Although all labels are inaccurate, you could call me progressive or left wing. Nevertheless, I don’t care if people attack Pelosi or Obama or even Bernie Sanders personally. I am exasperated by people who consider this or that politician a savior. Sure, I was pleased when Obama was elected. I didn’t expect some huge shift in direction, but the eventual cessation of the most destructive policies then in place. As I have written elsewhere, I regarded him as a tourniquet, not a cure. (I see now that I was optimistic even in my limited expectations.) I recognized that he was put in place by the same political mechanism that installed George W. Bush, Bill Clinton, George H. W. Bush, and Ronald Reagan.  

I care about structures. Show me the political structure, the means of selecting the decision-maker, and I will tell you what decision will get made. The personality of the person selected, at least the important core of that personality, is dependent upon the methodology of selection. Our present money-soaked campaign system, dependent upon corporate media, corporate PACs, and millionaires with open checkbooks, dictates particular policy outcomes. As we know from experience, few of these outcomes have long-term benefits for the average schmo.

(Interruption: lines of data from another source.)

(** C9, amended: on at least seven points whose raw elevations strictly
    increase, the accumulated ascent is positive and the reported descent,
    [int(total_descent_m)], is 0, the reported ascent, [int(total_ascent_m)],
    being not negative; on a constant series of raw elevations the reported
    ascent and the reported descent are both 0. *)
Theorem ascent_descent_of_series (track_points : list RawPoint) :
  (7 ≤ length track_points →
   (∀ i p q, track_points !! i = Some p → track_points !! (i + 1) = Some q →
             (elevation p < elevation q)%Q) →
   ∃ smoothed, sevenpoint track_points = Ok smoothed
     ∧ (0 < (ascent_descent smoothed).1)%Q
     ∧ py_int (ascent_descent smoothed).2 = 0%Z
     ∧ (0 <= py_int (ascent_descent smoothed).1)%Z)
  ∧ ((∃ c, ∀ p, p ∈ track_points → (elevation p == c)%Q) →
     ∃ smoothed, sevenpoint track_points = Ok smoothed
       ∧ py_int (ascent_descent smoothed).1 = 0%Z
       ∧ py_int (ascent_descent smoothed).2 = 0%Z).
Proof.
  split.
  - intros Hlen Hstrict.
    assert (∀ k, k + 1 < length track_points →
              (nth k (map elevation track_points) 0
               < nth (k + 1) (map elevation track_points) 0)%Q) as Hlt.
    { intros k Hk.
      destruct (lookup_lt_is_Some_2 track_points k) as [p Hp]; [lia|].
      destruct (lookup_lt_is_Some_2 track_points (k + 1)) as [q Hq]; [lia|].
      rewrite (nth_elevation _ _ _ Hp), (nth_elevation _ _ _ Hq). eauto. }
    destruct (ascent_descent_nondecreasing track_points)
      as (smoothed & Hs & H1 & H2).
    { intros k Hk. by apply Qlt_le_weak, Hlt. }
    exists smoothed. split; [done|].
    assert (0 < (ascent_descent smoothed).1)%Q as Hpos.
    { rewrite H1.
      assert (∀ b, b + 1 < length track_points →
                (nth 0 (map elevation track_points) 0
                 < nth (b + 1) (map elevation track_points) 0)%Q) as Hchain.
      { induction b as [|b IH]; intros Hb; [by apply Hlt|].
        eapply Qlt_trans; [apply IH; lia|].
        replace (S b) with (b + 1) by lia. apply Hlt. lia. }
      specialize (Hchain (length track_points - 2) ltac:(lia)).
      replace (length track_points - 2 + 1) with (length track_points - 1)
        in Hchain by lia.
      lra. }
    split; [done|]. split; [by rewrite H2|].
    by apply py_int_nonneg, Qlt_le_weak.
  - intros [c Hc].
    assert (∀ k, k < length track_points →
              (nth k (map elevation track_points) 0 == c)%Q) as Hk.
    { intros k Hk.
      destruct (lookup_lt_is_Some_2 track_points k Hk) as [p Hp].
      rewrite (nth_elevation _ _ _ Hp). apply Hc.
      by eapply list_elem_of_lookup_2. }
    destruct (ascent_descent_nondecreasing track_points)
      as (smoothed & Hs & H1 & H2).
    { intros k Hlt. rewrite !Hk by lia. apply Qle_refl. }
    exists smoothed. split; [done|]. split; [|by rewrite H2].
    apply py_int_zero. rewrite H1.
    destruct track_points as [|p tp]; [simpl; ring|].
    rewrite !Hk by (simpl; lia). ring.
Qed.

So don’t hail the new savior, whatever political persuasion that savior may be. For that matter, don’t waste your time reviling the new devil. That person is just acting out a predefined role on the public stage. Examine how these people get to where they are and work on that process. I realize that this is difficult. It goes against how our species has behaved for the past couple of million years. It will be vital if we are to survive another hundred.